• _WORK TO BE COMPLETED_
First find the line with "(** The label [Olive/زيتون]. *)" in the entries below, then set down exactly every line through the line with "[[0x0631; 0x0645; 0x0627; 0x0646];", that line included.

[Collected data]
|---|

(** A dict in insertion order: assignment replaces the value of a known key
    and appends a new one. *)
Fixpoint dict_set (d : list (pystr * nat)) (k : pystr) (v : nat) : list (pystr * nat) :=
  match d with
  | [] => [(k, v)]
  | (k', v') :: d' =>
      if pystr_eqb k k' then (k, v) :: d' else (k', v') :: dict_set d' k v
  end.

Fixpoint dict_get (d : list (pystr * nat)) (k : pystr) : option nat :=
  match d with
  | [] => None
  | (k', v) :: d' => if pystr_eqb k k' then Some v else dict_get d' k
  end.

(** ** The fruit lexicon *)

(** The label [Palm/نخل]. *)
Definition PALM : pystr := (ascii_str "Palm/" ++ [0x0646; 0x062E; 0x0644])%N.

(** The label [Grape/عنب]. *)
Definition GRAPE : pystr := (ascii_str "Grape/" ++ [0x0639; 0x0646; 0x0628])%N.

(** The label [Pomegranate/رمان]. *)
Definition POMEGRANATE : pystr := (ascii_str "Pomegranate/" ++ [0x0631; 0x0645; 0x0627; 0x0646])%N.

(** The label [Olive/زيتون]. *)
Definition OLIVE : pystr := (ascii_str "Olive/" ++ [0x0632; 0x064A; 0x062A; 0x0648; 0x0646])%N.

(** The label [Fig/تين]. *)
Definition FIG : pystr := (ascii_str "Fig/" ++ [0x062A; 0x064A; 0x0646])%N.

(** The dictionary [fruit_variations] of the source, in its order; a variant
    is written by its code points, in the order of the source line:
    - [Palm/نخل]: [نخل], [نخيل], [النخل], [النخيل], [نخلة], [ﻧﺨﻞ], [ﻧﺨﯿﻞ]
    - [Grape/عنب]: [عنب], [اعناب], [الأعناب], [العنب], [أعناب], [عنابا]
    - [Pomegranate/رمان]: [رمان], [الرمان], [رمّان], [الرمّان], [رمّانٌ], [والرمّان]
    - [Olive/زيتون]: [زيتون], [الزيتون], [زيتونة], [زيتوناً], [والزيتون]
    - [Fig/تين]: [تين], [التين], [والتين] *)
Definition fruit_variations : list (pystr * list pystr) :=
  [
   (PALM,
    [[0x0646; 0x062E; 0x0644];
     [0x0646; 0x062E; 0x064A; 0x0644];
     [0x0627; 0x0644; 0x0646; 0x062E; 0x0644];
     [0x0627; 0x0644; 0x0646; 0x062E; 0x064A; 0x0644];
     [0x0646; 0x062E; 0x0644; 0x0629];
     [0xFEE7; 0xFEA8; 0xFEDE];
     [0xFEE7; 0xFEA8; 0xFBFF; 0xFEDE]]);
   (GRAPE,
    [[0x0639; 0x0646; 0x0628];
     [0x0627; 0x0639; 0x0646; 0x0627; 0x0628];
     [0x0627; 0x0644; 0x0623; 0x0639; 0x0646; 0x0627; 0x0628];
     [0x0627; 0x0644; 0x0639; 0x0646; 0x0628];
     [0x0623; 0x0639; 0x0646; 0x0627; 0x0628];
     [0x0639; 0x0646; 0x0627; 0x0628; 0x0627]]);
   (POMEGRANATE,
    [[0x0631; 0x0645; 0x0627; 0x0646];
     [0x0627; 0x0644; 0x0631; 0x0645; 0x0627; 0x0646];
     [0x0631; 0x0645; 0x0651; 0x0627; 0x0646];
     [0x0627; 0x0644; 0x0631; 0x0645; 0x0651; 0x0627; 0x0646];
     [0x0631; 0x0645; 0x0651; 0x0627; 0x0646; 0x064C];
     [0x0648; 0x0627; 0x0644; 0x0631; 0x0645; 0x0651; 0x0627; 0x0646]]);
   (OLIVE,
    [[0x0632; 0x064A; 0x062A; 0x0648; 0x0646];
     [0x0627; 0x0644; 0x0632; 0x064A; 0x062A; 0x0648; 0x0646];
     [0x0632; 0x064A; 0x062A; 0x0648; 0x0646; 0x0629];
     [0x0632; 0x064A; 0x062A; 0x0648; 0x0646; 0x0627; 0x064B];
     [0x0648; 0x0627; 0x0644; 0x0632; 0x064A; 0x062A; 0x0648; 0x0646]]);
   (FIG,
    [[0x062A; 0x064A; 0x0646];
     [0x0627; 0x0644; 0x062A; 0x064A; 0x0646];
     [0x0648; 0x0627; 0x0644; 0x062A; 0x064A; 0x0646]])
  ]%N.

|---|

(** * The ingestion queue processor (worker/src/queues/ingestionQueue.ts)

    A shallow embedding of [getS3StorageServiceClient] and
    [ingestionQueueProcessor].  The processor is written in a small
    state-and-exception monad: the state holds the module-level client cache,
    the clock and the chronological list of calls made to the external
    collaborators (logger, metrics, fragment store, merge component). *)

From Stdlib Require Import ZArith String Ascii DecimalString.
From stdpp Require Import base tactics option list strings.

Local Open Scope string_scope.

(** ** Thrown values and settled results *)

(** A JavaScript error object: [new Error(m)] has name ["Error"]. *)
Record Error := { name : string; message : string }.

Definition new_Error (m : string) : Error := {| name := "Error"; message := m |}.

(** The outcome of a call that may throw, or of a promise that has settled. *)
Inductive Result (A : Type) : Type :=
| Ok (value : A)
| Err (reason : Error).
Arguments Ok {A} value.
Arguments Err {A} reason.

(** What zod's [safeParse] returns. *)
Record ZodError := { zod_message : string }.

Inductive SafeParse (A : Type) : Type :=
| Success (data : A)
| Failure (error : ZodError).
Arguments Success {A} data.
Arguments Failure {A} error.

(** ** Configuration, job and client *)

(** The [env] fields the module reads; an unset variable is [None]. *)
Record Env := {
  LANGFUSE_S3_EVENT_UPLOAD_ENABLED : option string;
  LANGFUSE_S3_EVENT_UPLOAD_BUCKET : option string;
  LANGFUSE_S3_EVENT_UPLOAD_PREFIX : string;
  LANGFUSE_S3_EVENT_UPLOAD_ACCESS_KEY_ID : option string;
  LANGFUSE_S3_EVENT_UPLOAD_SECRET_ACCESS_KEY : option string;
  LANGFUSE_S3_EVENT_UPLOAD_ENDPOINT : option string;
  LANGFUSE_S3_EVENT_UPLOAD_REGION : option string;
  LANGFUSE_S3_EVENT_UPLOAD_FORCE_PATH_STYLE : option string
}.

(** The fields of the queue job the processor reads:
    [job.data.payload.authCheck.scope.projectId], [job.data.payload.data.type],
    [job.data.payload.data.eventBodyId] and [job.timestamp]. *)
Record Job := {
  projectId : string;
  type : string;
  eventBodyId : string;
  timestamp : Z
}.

|---|

• _RESPONSE_
(** The label [Olive/زيتون]. *)
Definition OLIVE : pystr := (ascii_str "Olive/" ++ [0x0632; 0x064A; 0x062A; 0x0648; 0x0646])%N.

(** The label [Fig/تين]. *)
Definition FIG : pystr := (ascii_str "Fig/" ++ [0x062A; 0x064A; 0x0646])%N.

(** The dictionary [fruit_variations] of the source, in its order; a variant
    is written by its code points, in the order of the source line:
    - [Palm/نخل]: [نخل], [نخيل], [النخل], [النخيل], [نخلة], [ﻧﺨﻞ], [ﻧﺨﯿﻞ]
    - [Grape/عنب]: [عنب], [اعناب], [الأعناب], [العنب], [أعناب], [عنابا]
    - [Pomegranate/رمان]: [رمان], [الرمان], [رمّان], [الرمّان], [رمّانٌ], [والرمّان]
    - [Olive/زيتون]: [زيتون], [الزيتون], [زيتونة], [زيتوناً], [والزيتون]
    - [Fig/تين]: [تين], [التين], [والتين] *)
Definition fruit_variations : list (pystr * list pystr) :=
  [
   (PALM,
    [[0x0646; 0x062E; 0x0644];
     [0x0646; 0x062E; 0x064A; 0x0644];
     [0x0627; 0x0644; 0x0646; 0x062E; 0x0644];
     [0x0627; 0x0644; 0x0646; 0x062E; 0x064A; 0x0644];
     [0x0646; 0x062E; 0x0644; 0x0629];
     [0xFEE7; 0xFEA8; 0xFEDE];
     [0xFEE7; 0xFEA8; 0xFBFF; 0xFEDE]]);
   (GRAPE,
    [[0x0639; 0x0646; 0x0628];
     [0x0627; 0x0639; 0x0646; 0x0627; 0x0628];
     [0x0627; 0x0644; 0x0623; 0x0639; 0x0646; 0x0627; 0x0628];
     [0x0627; 0x0644; 0x0639; 0x0646; 0x0628];
     [0x0623; 0x0639; 0x0646; 0x0627; 0x0628];
     [0x0639; 0x0646; 0x0627; 0x0628; 0x0627]]);
   (POMEGRANATE,
    [[0x0631; 0x0645; 0x0627; 0x0646];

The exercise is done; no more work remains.